ECOFIN 10 November: Solvency II formally adopted and CRD "general approach" agreed
11 November 2009
ECOFIN formally adopted 'Solvency II' for EU insurance companies and agreed a general approach to the CRD proposals on strengthening capital requirements for trading and re-securitisation, as well as remuneration policies in the banking sector.
Solvency II: new solvency rules for EU insurance companies: link
The Council today adopted a directive setting new solvency rules for insurance companies.
Given that existing solvency rules are well out of date, the directive is aimed at strengthening the supervision of insurance companies and prudential regulation.
It also establishes a new framework for EU regulation through the recasting of 14 existing insurance directives into a single legal text.

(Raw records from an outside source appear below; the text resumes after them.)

(** C21.  A checkpoint stays valid: once [create_checkpoint] answered, whatever other programs do afterwards,
    [validate_checkpoint] of that position answers the same checkpoint. *)
Theorem checkpoint_stays_valid ctx run w c w1 w2 es now n :
  runs (create_checkpoint ctx run) w (Ok c) w1 -> run_history ctx run w es -> env w1 w2 ->
  (exec now n w2 (validate_checkpoint ctx run (sc_sequence c))).1.1 = Ok c.
Proof.
  unfold create_checkpoint. intros H Hes Henv. apply runs_bind in H as (head & w3 & Hh & H).
  apply (stream_head_runs _ _ _ _ _ es) in Hh as (l & Hl & Hhead); [|done].
  apply runs_bind in H as (s & w4 & Hr & H). apply (replay_through_runs _ _ _ _ _ _ (es ++ l)) in Hr as (Hm & l2 & Hl2 & Hr); [|done].
  apply runs_bind in H as ([] & w5 & [Hv%verify_Ok ->]%runs_lift & (t & w6 & [t' [_ ->]] & H)%runs_bind).
  apply runs_bind in H as ([] & w7 & Hs & [[= ->] ->]). pose proof (runs_grows _ _ _ _ _ Hs) as Hg1.
  apply runs_call in Hs as (w8 & _ & Ha). cbn [answer] in Ha. unfold writes, no_answer in Ha.
  set (c := mkStateCheckpoint _ _ _ _ _ _ _) in *. destruct (save_checkpoint ctx c (w_db w8)) as [db|] eqn:E; [|done]. injection Ha as <-.
  apply save_checkpoint_Ok in E as (_ & _ & _ & Hw & _ & row & Hrow & Hcase).
  assert (Hdec : checkpoint_of_state_row (rc_workspace_id ctx) run (sc_sequence c) row = Ok c).
  { destruct Hcase as [->|Hc]; [|done]. unfold validate_checkpoint_for_write in Hw. destruct (_ !== _); [done|].
    apply (state_row_decodes c); [done|]. cbn. lia. }
  pose proof (env_grows _ _ _ Henv) as Hg2. pose proof (lookup_weaken _ _ _ _ Hrow (g_checkpoints _ _ Hg2)) as Hrow2.
  assert (Hg : grows (w_db w4) (w_db w2)) by (by etrans).
  destruct (g_history _ _ Hg _ _ _ Hl2) as [l3 Hl3]. unfold validate_checkpoint. rewrite exec_mbind, exec_call. cbn [answer reads fst snd].
  unfold load_checkpoint, version_to_database. cbn [c sc_sequence] in *. rewrite (proj2 (Z.ltb_ge _ _)) by lia. cbn [mbind result_bind].
  cbn [c sc_workspace_id sc_run_id] in Hrow2. rewrite Hrow2, Hdec. cbn [mbind result_bind]. rewrite exec_mbind, exec_lift.
  cbn [ok_or]. apply checkpoint_structure in Hdec as [Hst _].
  rewrite (validate_loaded_exec _ _ _ _ _ _ _ Hl3 Hst); [done|cbn; lia|].
  cbn [c sc_sequence sc_state]. rewrite Hv. rewrite take_app_le; [done|]. rewrite length_app. lia.
Qed.

(** Recovery does not fail on a sound history: when the run's events replay and its newest checkpoint, if
    any, is the state at its position, [restore] answers the replayed state. *)
Theorem sound_history_is_restored ctx run w es s o now n :
  run_history ctx run w es -> replay es = Ok (Some s) -> load_latest_checkpoint ctx run (w_db w) = Ok o ->
  (forall c, o = Some c -> replay (take (Z.to_nat (sc_sequence c)) es) = Ok (Some (sc_state c))) ->
  (exec now n w (restore ctx run)).1.1 = Ok s.
Proof.
  intros Hh Hr Ho Hc. destruct (replay_shape _ _ Hr) as [_ Hver]. unfold restore, stream_head.
  assert (Hhd : load_head ctx run (w_db w) = Ok (Some (rs_version s))).
  { unfold load_head. pose proof (h_head _ _ _ _ Hh) as Hv. destruct (rd_streams (w_db w) !! _) as [v|]; [|by subst es].
    rewrite version_from_database_nonneg by lia. simpl. by rewrite Hv, Hver. }
  rewrite !exec_mbind, exec_call. cbn [answer reads fst snd]. rewrite Hhd, exec_lift. cbn [ok_or].
  rewrite exec_mbind, exec_call. cbn [answer reads fst snd]. rewrite Ho. pose proof (h_bound _ _ _ _ Hh) as Hb.
  assert (Hfull : take (Z.to_nat (rs_version s)) es = es) by (by apply take_full).
  assert (Hverify : verify_restored_head s (rs_version s) = Ok tt) by (unfold verify_restored_head; by rewrite Z.eqb_refl).
  destruct o as [c|]; cbn [opt_filter].
  2:{ rewrite exec_mbind, (replay_through_exec ctx run _ _ es s) by (done || lia || by rewrite Hfull).
      by rewrite exec_mbind, exec_lift, Hverify. }
  specialize (Hc c eq_refl). unfold load_latest_checkpoint in Ho. destruct (latest _ _ _) as [[q row]|]; [|done].
  apply bind_Ok in Ho as (c' & [Hst _]%checkpoint_structure & [= ->]).
  pose proof (replay_shape _ _ Hc) as [_ Hcv]. rewrite length_take in Hcv.
  assert (rs_version (sc_state c) = sc_sequence c) as Hsv.
  { unfold validate_checkpoint_structure in Hst. repeat (split_match_in Hst; try done). by bool_hyps. }
  rewrite (proj2 (Z.leb_le _ _)) by lia. unfold restore_from_checkpoint. rewrite (proj2 (Z.ltb_ge _ _)) by lia.
  rewrite exec_mbind, (validate_loaded_exec _ _ _ _ _ _ _ Hh Hst) by (done || lia).
  rewrite exec_mbind, exec_call. cbn [answer reads fst snd].
  destruct (load_events_after_history _ _ (sc_sequence c) _ _ Hh) as (tail & -> & Ha); [lia|]. rewrite exec_mbind, exec_lift.
  assert (Hct : counts ev_sequence (sc_sequence c) tail).
  { apply (alike_counts _ _ _ Ha). replace (sc_sequence c) with (0 + Z.of_nat (Z.to_nat (sc_sequence c)))%Z at 1 by lia.
    apply counts_drop, (h_counts _ _ _ _ Hh). }
  rewrite (counts_through ev_sequence _ _ _ Hct) by lia.
  assert (Hall : apply_all (sc_state c) (take (Z.to_nat (rs_version s - sc_sequence c)) tail) = Ok s).
  { apply replay_apply_all. rewrite <-Hfull, (replay_split (Z.to_nat (sc_sequence c)) _ es (sc_state c)) in Hr by (done || lia).
    rewrite <-Hr. replace (Z.to_nat (rs_version s) - Z.to_nat (sc_sequence c))%nat with (Z.to_nat (rs_version s - sc_sequence c)) by lia.
    apply replay_from_alike. by apply Forall2_take. }
  rewrite Hall, exec_mbind, exec_lift, Hverify. done.
Qed.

Strengthening of capital requirements and remuneration policies in the banking sector:
Pending the European Parliament's opinion on first reading, the Council agreed a general approach to a draft directive aimed at strengthening disclosure and capital requirements for the trading book and re-securitisation instruments in the banking sector and preventing remuneration policies which generate unacceptable levels of risk.
Reuters reports that the agreement to significantly increase the capital which financial institutions are required to retain to cover their high-risk trading activities. The reform will also prevent bank pay policies "that generate unacceptable levels of risk".
EU states and the European Parliament have the final say on the reform. Finance ministers also asked EU president Sweden to start talks with parliament with a view to final adoption of the reform at first reading.
"The Council (of EU finance ministers) agreed on a general approach on a draft directive aimed at strengthening disclosure and capital requirements for the trading book and resecuritisation instruments in the banking sector," an EU statement said.
The reform will also prevent bank pay policies "that generate unacceptable levels of risk," the statement added.
The measure was proposed by the EU's executive European Commission in July to strengthen the bloc's bank capital requirements rules (CRD) by applying lessons from the worst financial crisis in decades.
It is part of wider, global efforts spearheaded by the G20 group of leading countries to force banks to top up their capital and liquidity levels and lessen the likelihood that huge taxpayer-backed bailouts of banks will be needed in the next crisis. Supervisors will be able to punish breaches, for example, by forcing a bank to top up its capital requirements.